Publications
Shaping food choices with actions and inactions with and without reward and punishment
Liu, Huaiyu; Quandt, Julian; Zhang, Lei; Kang, Xiongbing; Blechert, Jens; van Lent, Tjits; Holland, Rob W.; Veling, Harm
Summary
Enabling people to reduce their consumption of unhealthy appetitive products can improve their health. Over the last decades, progress has been made by uncovering new ways to change behavior toward appetitive products without feedback incentives (e.g., reward or punishment, as in feedback-driven reinforcement learning), but instead by cueing motor responses (e.g., go vs. no go) toward these products in cognitive training tasks. However, it is unclear how this nonreinforced learning compares to reinforcement learning. Moreover, recent work on reinforcement learning has uncovered a basic learning mechanism, the action–valence asymmetry, which points to the possibility that reward and punishment learning may not always outperform learning without any external reinforcement.

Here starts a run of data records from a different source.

(* ===== verification/PathFiles.v ===== *)
(** * Files by path

    The files of a host as the code that puts their paths together sees them: a path is a text, and
    two texts are two paths.  [os.path.exists], [isfile], [makedirs], reading and writing, the
    helpers of util/__init__.py, and what the texts of paths are made of. *)

From Stdlib Require Import Ascii.
From S2P Require Import Prelude PyStr.

(** ** Files *)

Record Files := mkFiles { f_files : gmap string (list Z); f_dirs : gset string }.

Definition isfile (fs : Files) (p : string) : bool := bool_decide (is_Some (f_files fs !! p)).
Definition exists_ (fs : Files) (p : string) : bool := (isfile fs p || bool_decide (p ∈ f_dirs fs))%bool.
Definition read_file (fs : Files) (p : string) : result (list Z) := or_raise OSError_ (f_files fs !! p).

(** Writing needs the directory of the file. *)
Definition write_file (p : string) (b : list Z) (fs : Files) : result Files :=
  if (bool_decide (p ∈ f_dirs fs) || negb (bool_decide (dirname p ∈ f_dirs fs)))%bool then Raise OSError_
  else Ok (mkFiles (<[p := b]> (f_files fs)) (f_dirs fs)).

(** A path and the directories above it. *)
Fixpoint parents (fuel : nat) (p : string) : list string :=
  match fuel with
  | O => [p]
  | S fuel => if String.eqb (dirname p) p then [p] else p :: parents fuel (dirname p)
  end.

(** [os.makedirs], where directories that are there already are no error. *)
Definition make_dirs (p : string) (fs : Files) : result Files :=
  let ps := parents (String.length p) p in
  if existsb (isfile fs) ps then Raise OSError_ else Ok (mkFiles (f_files fs) (list_to_set ps ∪ f_dirs fs)).
Definition makedirs (p : string) (fs : Files) : result Files :=
  if exists_ fs p then Raise OSError_ else make_dirs p fs.

(** [util.mkdir]: a directory that is there may be cleaned. *)
Definition remove_files (p : string) (fs : Files) : Files :=
  if bool_decide (p ∈ f_dirs fs)
  then mkFiles (filter (fun kv => p ∉ parents (String.length kv.1) kv.1) (f_files fs)) (filter (fun d => p ∉ parents (String.length d) d) (f_dirs fs))
  else mkFiles (delete p (f_files fs)) (f_dirs fs).
Definition py_mkdir (clean : bool) (p : string) (fs : Files) : result Files :=
  let fs := if clean then remove_files p fs else fs in
  if exists_ fs p then if bool_decide (p ∈ f_dirs fs) then Ok fs else Raise Exception_
  else makedirs p fs.

(** [util.touch]. *)
Definition touch (p : string) (fs : Files) : result Files :=
  match f_files fs !! p with Some b => write_file p b fs | None => write_file p [] fs end.

(** ** Paths as texts *)

(** A directory that is not the root. *)
Definition proper_dir (d : string) : Prop := exists l c, d = of_chars (l ++ [c]) /\ c <> "/"%char.

Lemma to_chars_append a b : to_chars (String.append a b) = to_chars a ++ to_chars b.
Proof. induction a as [|c a IH]; [done|]. exact (f_equal (cons c) IH). Qed.

Lemma append_chars a b : String.append a b = of_chars (to_chars a ++ to_chars b).
Proof. by rewrite -to_chars_append of_to_chars. Qed.

Lemma no_slash_suffix n ext : "/"%char ∉ to_chars n -> "/"%char ∉ to_chars ext -> "/"%char ∉ to_chars (String.append n ext).
Proof. intros Hn He. rewrite to_chars_append. by intros [?|?]%elem_of_app. Qed.

Lemma last_slash_none i l : "/"%char ∉ l -> last_slash i l = 0%nat.
Proof.
  revert i. induction l as [|c l IH]; intros i H; [done|]. apply not_elem_of_cons in H as [Hc H]. cbn [last_slash].
  rewrite IH // (proj2 (Ascii.eqb_neq _ _)) //. congruence.
Qed.

(** A file in a directory. *)
Lemma dirname_file d b : proper_dir d -> "/"%char ∉ to_chars b -> dirname (String.append d (String.append "/" b)) = d.
Proof.
  intros (l & c & -> & Hc) Hb. unfold dirname. rewrite !to_chars_append to_of_chars. change (to_chars "/" ++ to_chars b) with ("/"%char :: to_chars b).
  rewrite last_slash_app // Nat.add_0_l.
  assert (Ht : take (S (length (l ++ [c]))) ((l ++ [c]) ++ "/"%char :: to_chars b) = (l ++ [c]) ++ ["/"%char]).
  { change ("/"%char :: to_chars b) with (["/"%char] ++ to_chars b). rewrite (app_assoc (l ++ [c])). apply take_app_length'. rewrite !length_app /=. lia. }
  rewrite Ht.
  assert (Hf : forallb (fun c => Ascii.eqb c "/") ((l ++ [c]) ++ ["/"%char]) = false).
  { rewrite !forallb_app. cbn. by rewrite (proj2 (Ascii.eqb_neq c _) Hc) /= !andb_false_r. }
  rewrite Hf. f_equal. rewrite rev_app_distr. cbn [rev app lstrip_slash]. rewrite Ascii.eqb_refl rev_app_distr. cbn [rev app lstrip_slash].
  rewrite (proj2 (Ascii.eqb_neq c _) Hc). cbn [rev]. by rewrite rev_involutive.
Qed.

Lemma basename_file d b : "/"%char ∉ to_chars b -> basename (String.append d (String.append "/" b)) = b.
Proof.
  intros Hb. rewrite append_chars to_chars_append. change (to_chars "/" ++ to_chars b) with ("/"%char :: to_chars b).
  rewrite basename_app //. apply of_to_chars.
Qed.

Lemma name_alone b : "/"%char ∉ to_chars b -> dirname b = ""%string /\ basename b = b.
Proof. intros Hb. unfold dirname, basename. rewrite last_slash_none //. cbn. by rewrite of_to_chars. Qed.

Definition relative (b : string) : Prop := head (to_chars b) <> Some "/"%char.
Lemma no_slash_relative b : "/"%char ∉ to_chars b -> relative b.
Proof. intros Hb E. apply Hb. destruct (to_chars b); [done|]. injection E as ->. left. Qed.

Lemma join_dir d b : proper_dir d -> relative b -> path_join d b = String.append d (String.append "/" b).
Proof.
  intros (l & c & -> & Hc) Hb. unfold path_join, relative in *. rewrite to_of_chars rev_app_distr. cbn [rev app starts_with].
  rewrite (proj2 (Ascii.eqb_neq _ _)); [congruence|]. cbn [andb orb]. rewrite orb_false_r.
  assert (He : String.eqb (of_chars (l ++ [c])) "" = false) by (apply String.eqb_neq; by destruct l).
  rewrite He. destruct b as [|x b]; [done|]. cbn [to_chars String.list_ascii_of_string] in *. 
  rewrite (proj2 (Ascii.eqb_neq x _)) //. intros ->. by apply Hb.
Qed.

Lemma proper_child d b : to_chars b <> [] -> "/"%char ∉ to_chars b -> proper_dir (String.append d (String.append "/" b)).
Proof.
  intros Hb Hs. revert Hb Hs. generalize (eq_refl (to_chars b)). generalize (to_chars b) at 2 3 4 as cs.
  intros cs E. destruct cs as [|c l _] using rev_ind; [done|]. intros _ Hs. exists (to_chars d ++ "/"%char :: l), c. split.
  - rewrite append_chars to_chars_append E. by rewrite -app_assoc.
  - intros ->. apply Hs, elem_of_app. right. left.
Qed.

(** ** Files that are kept *)

(** No path is both a file and a directory, and directories are in directories. *)
Record fs_ok (fs : Files) : Prop := {
  ok_disjoint p : isfile fs p = true -> p ∉ f_dirs fs;
  ok_parents d : d ∈ f_dirs fs -> dirname d ∈ f_dirs fs }.

Lemma isfile_lookup fs p b : f_files fs !! p = Some b -> isfile fs p = true.
Proof. intros H. unfold isfile. by rewrite H bool_decide_true. Qed.
Lemma exists_false fs p : exists_ fs p = false -> isfile fs p = false /\ p ∉ f_dirs fs.
Proof. unfold exists_. intros [H1 H2%bool_decide_eq_false]%orb_false_iff. done. Qed.

Lemma parents_dirs fs fuel p : fs_ok fs -> p ∈ f_dirs fs -> Forall (fun d => d ∈ f_dirs fs) (parents fuel p).
Proof.
  intros Hok. revert p. induction fuel as [|fuel IH]; intros p Hp; cbn [parents]; [by repeat constructor|].
  destruct (String.eqb _ _); [by repeat constructor|]. constructor; [done|]. apply IH. by apply Hok.
Qed.

Lemma dirs_not_files fs ps : fs_ok fs -> Forall (fun d => d ∈ f_dirs fs) ps -> existsb (isfile fs) ps = false.
Proof.
  intros Hok. induction 1 as [|d ps Hd _ IH]; [done|]. cbn. rewrite IH orb_false_r. destruct (isfile fs d) eqn:E; [|done].
  by apply (ok_disjoint _ Hok) in E.
Qed.

(** A directory in one that is there. *)
Lemma make_dirs_child fs d : fs_ok fs -> dirname d ∈ f_dirs fs -> isfile fs d = false -> exists fs',
  make_dirs d fs = Ok fs' /\ f_files fs' = f_files fs /\ (forall p, p ∈ f_dirs fs' <-> p = d \/ p ∈ f_dirs fs) /\ fs_ok fs'.
Proof.
  intros Hok Hp Hf. unfold make_dirs. assert (Hps : exists ps, parents (String.length d) d = d :: ps /\ Forall (fun d => d ∈ f_dirs fs) ps).
  { destruct (String.length d) as [|n]; cbn [parents]; [by exists []|]. destruct (String.eqb _ _); [by exists []|].
    eexists. split; [reflexivity|]. by apply parents_dirs. }
  destruct Hps as (ps & -> & Hps). cbn [existsb]. rewrite Hf (dirs_not_files _ _ Hok Hps). cbn [orb].
  assert (Hin : forall p, p ∈ (list_to_set (d :: ps) ∪ f_dirs fs : gset string) <-> p = d \/ p ∈ f_dirs fs).
  { intros p. rewrite Forall_forall in Hps. rewrite elem_of_union elem_of_list_to_set elem_of_cons. naive_solver. }
  eexists. split; [reflexivity|]. split; [done|]. split; [exact Hin|]. split; cbn [f_files f_dirs].
  - intros p Hfp Hd. apply Hin in Hd as [->|Hd]; [|by apply (ok_disjoint _ Hok) in Hd].
    change (isfile fs d = true) in Hfp. congruence.
  - intros p Hd. apply Hin. apply Hin in Hd as [->|Hd]; [by right|]. right. by apply Hok.
Qed.

Lemma write_there fs p b : p ∉ f_dirs fs -> dirname p ∈ f_dirs fs -> write_file p b fs = Ok (mkFiles (<[p := b]> (f_files fs)) (f_dirs fs)).
Proof. intros H1 H2. unfold write_file. by rewrite bool_decide_false // bool_decide_true. Qed.

Lemma write_ok fs p b : fs_ok fs -> p ∉ f_dirs fs -> fs_ok (mkFiles (<[p := b]> (f_files fs)) (f_dirs fs)).
Proof.
  intros Hok Hp. split; [|apply Hok]. intros q Hq Hd. cbn in Hd. unfold isfile in Hq. cbn in Hq. apply bool_decide_eq_true in Hq.
  destruct (decide (q = p)) as [->|Hne]; [done|]. rewrite lookup_insert_ne in Hq; [congruence|]. apply (ok_disjoint _ Hok q); [|done].
  unfold isfile. by rewrite bool_decide_true.
Qed.


(** ** Files that are added *)

(** The directories a file needs. *)
Definition way (p : string) : list string := parents (String.length (dirname p)) (dirname p).

(** Files are in directories that are there. *)
Definition housed (fs : Files) : Prop := forall p, isfile fs p = true -> dirname p ∈ f_dirs fs.

(** Nothing is in the way of the files [T]: no file and none of themselves is where they need a
    directory, and no directory is where they go. *)
Definition clear (fs : Files) (T : string -> Prop) : Prop :=
  forall p, T p -> p ∉ f_dirs fs /\ forall d, d ∈ way p -> isfile fs d = false /\ ~ T d.

(** Files of [T] were added, with the directories they need, and nothing else was changed. *)
Record grew (T : string -> Prop) (fs fs' : Files) : Prop := {
  grew_kept : f_files fs ⊆ f_files fs';
  grew_new p : isfile fs' p = true -> isfile fs p = true \/ T p;
  grew_dirs d : d ∈ f_dirs fs -> d ∈ f_dirs fs';
  grew_dirs_new d : d ∈ f_dirs fs' -> d ∈ f_dirs fs \/ exists p, T p /\ d ∈ way p }.

#[export] Instance grew_preorder T : PreOrder (grew T).
Proof.
  split; [split; auto|]. intros a b c [H1 H2 H3 H4] [H5 H6 H7 H8]. split; [by trans (f_files b)| |auto|].
  - intros p [Hb|Ht]%H6; [by apply H2|by right].
  - intros d [Hb|Ht]%H8; [by apply H4|by right].
Qed.

Lemma grew_refl T fs : grew T fs fs.
Proof. reflexivity. Qed.
#[export] Hint Resolve grew_refl : core.

Lemma clear_grew T fs fs' : clear fs T -> grew T fs fs' -> clear fs' T.
Proof.
  intros Hc Hg p Hp. destruct (Hc p Hp) as [Hd Hw]. split.
  - intros [H|(q & Hq & H)]%(grew_dirs_new _ _ _ Hg); [done|]. by destruct (proj2 (Hc q Hq) p H).
  - intros d Hin. destruct (Hw d Hin) as [Hf Ht]. split; [|done]. destruct (isfile fs' d) eqn:E; [|done].
    destruct (grew_new _ _ _ Hg d E); [congruence|done].
Qed.

Lemma exists_target T fs p : clear fs T -> T p -> exists_ fs p = isfile fs p.
Proof. intros Hc Hp. unfold exists_. rewrite (bool_decide_false _ (proj1 (Hc p Hp))). apply orb_false_r. Qed.

Lemma isfile_spec fs p : isfile fs p = true <-> is_Some (f_files fs !! p).
Proof. apply bool_decide_eq_true. Qed.
Lemma isfile_none fs p : isfile fs p = false <-> f_files fs !! p = None.
Proof. unfold isfile. by rewrite bool_decide_eq_false -eq_None_not_Some. Qed.

Lemma parents_self fuel p : p ∈ parents fuel p.
Proof. destruct fuel; cbn; [left|]. destruct (String.eqb _ _); left. Qed.

(** [mkdir] of a directory no file is in the way of. *)
Lemma mkdir_clear clean fs d : (clean = true -> exists_ fs d = false) -> (forall x, x ∈ parents (String.length d) d -> isfile fs x = false) ->
  exists fs', py_mkdir clean d fs = Ok fs' /\ f_files fs' = f_files fs /\ d ∈ f_dirs fs' /\
    (forall x, x ∈ f_dirs fs' <-> x ∈ f_dirs fs \/ d ∉ f_dirs fs /\ x ∈ parents (String.length d) d).
Proof.
  intros Hclean Hps. pose proof (Hps d (parents_self _ _)) as Hd. unfold py_mkdir.
  assert (Hfs : (if clean then remove_files d fs else fs) = fs).
  { destruct clean; [|done]. destruct (exists_false fs d (Hclean eq_refl)) as [Hf Hnd]. unfold remove_files. rewrite bool_decide_false //.
    rewrite delete_id; [by apply isfile_none|]. by destruct fs. }
  rewrite Hfs. unfold exists_. rewrite Hd. cbn [orb]. destruct (bool_decide_reflect (d ∈ f_dirs fs)) as [Hin|Hin].
  { exists fs. split_and!; try done. intros x. split; [by left|]. by intros [?|[? _]]. }
  unfold makedirs, exists_. rewrite Hd (bool_decide_false _ Hin). cbn [orb]. unfold make_dirs.
  assert (He : existsb (isfile fs) (parents (String.length d) d) = false).
  { apply not_true_is_false. intros (x & Hx & E)%existsb_exists. rewrite Hps in E; [by apply list_elem_of_In|done]. }
  rewrite He. eexists. split; [reflexivity|]. cbn [f_files f_dirs]. split_and!; [done| |].
  - rewrite elem_of_union elem_of_list_to_set. left. apply parents_self.
  - intros x. rewrite elem_of_union elem_of_list_to_set. naive_solver.
Qed.

(** A target, once its directory is made. *)
Lemma mkdir_grew T clean fs p : clear fs T -> T p -> (clean = true -> exists_ fs (dirname p) = false) -> exists fs',
  py_mkdir clean (dirname p) fs = Ok fs' /\ f_files fs' = f_files fs /\ dirname p ∈ f_dirs fs' /\ grew T fs fs'.
Proof.
  intros Hc Hp Hclean. destruct (Hc p Hp) as [Hnd Hw]. destruct (mkdir_clear clean fs (dirname p) Hclean) as (fs' & Hm & Hf & Hd & Hds).
  { intros x Hx. by apply Hw. }
  exists fs'. split_and!; try done. split.
  - by rewrite Hf.
  - intros q Hq. left. unfold isfile in *. by rewrite Hf in Hq.
  - intros d Hin. apply Hds. by left.
  - intros d [Hin|[_ Hin]]%Hds; [by left|]. right. by exists p.
Qed.

Lemma write_grew T fs p b : clear fs T -> T p -> dirname p ∈ f_dirs fs -> isfile fs p = false ->
  write_file p b fs = Ok (mkFiles (<[p := b]> (f_files fs)) (f_dirs fs)) /\ grew T fs (mkFiles (<[p := b]> (f_files fs)) (f_dirs fs)).
Proof.
  intros Hc Hp Hd Hf. split; [apply write_there; [by apply Hc|done]|]. split; cbn; auto.
  - apply insert_subseteq. by apply isfile_none.
  - intros q [c Hq]%isfile_spec. cbn in Hq. destruct (decide (q = p)) as [->|Hne]; [by right|]. left. apply isfile_spec.
    exists c. apply lookup_insert_Some in Hq as [[? _]|[_ Hq]]; [congruence|done].
Qed.

Lemma written_other fs q b p : p <> q -> f_files (mkFiles (<[q := b]> (f_files fs)) (f_dirs fs)) !! p = f_files fs !! p.
Proof. intros H. cbn. by apply lookup_insert_ne, not_eq_sym. Qed.

Lemma housed_write fs p b : housed fs -> dirname p ∈ f_dirs fs -> housed (mkFiles (<[p := b]> (f_files fs)) (f_dirs fs)).
Proof.
  intros Hh Hd q [c Hq]%isfile_spec. cbn in *. destruct (decide (q = p)) as [->|Hne]; [done|]. apply Hh, isfile_spec.
  exists c. apply lookup_insert_Some in Hq as [[? _]|[_ Hq]]; [congruence|done].
Qed.
Lemma housed_dirs fs fs' : housed fs -> f_files fs' = f_files fs -> (forall d, d ∈ f_dirs fs -> d ∈ f_dirs fs') -> housed fs'.
Proof. intros Hh Hf Hd p Hp. apply Hd, Hh. unfold isfile in *. by rewrite Hf in Hp. Qed.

Here, we report two well-powered preregistered experiments (experiment 1a: N = 72; experiment 1b: N = 81) that examined when reinforcement learning outperforms nonreinforced learning in modifying people's preferences for food. Our findings show that reinforcement learning notably surpasses nonreinforced learning, but only when active responses (go) are rewarded, and inactions (no-go) are reinforced by avoiding punishments. These results shed light on interventions that combine rewards and punishments to facilitate changes in food preferences.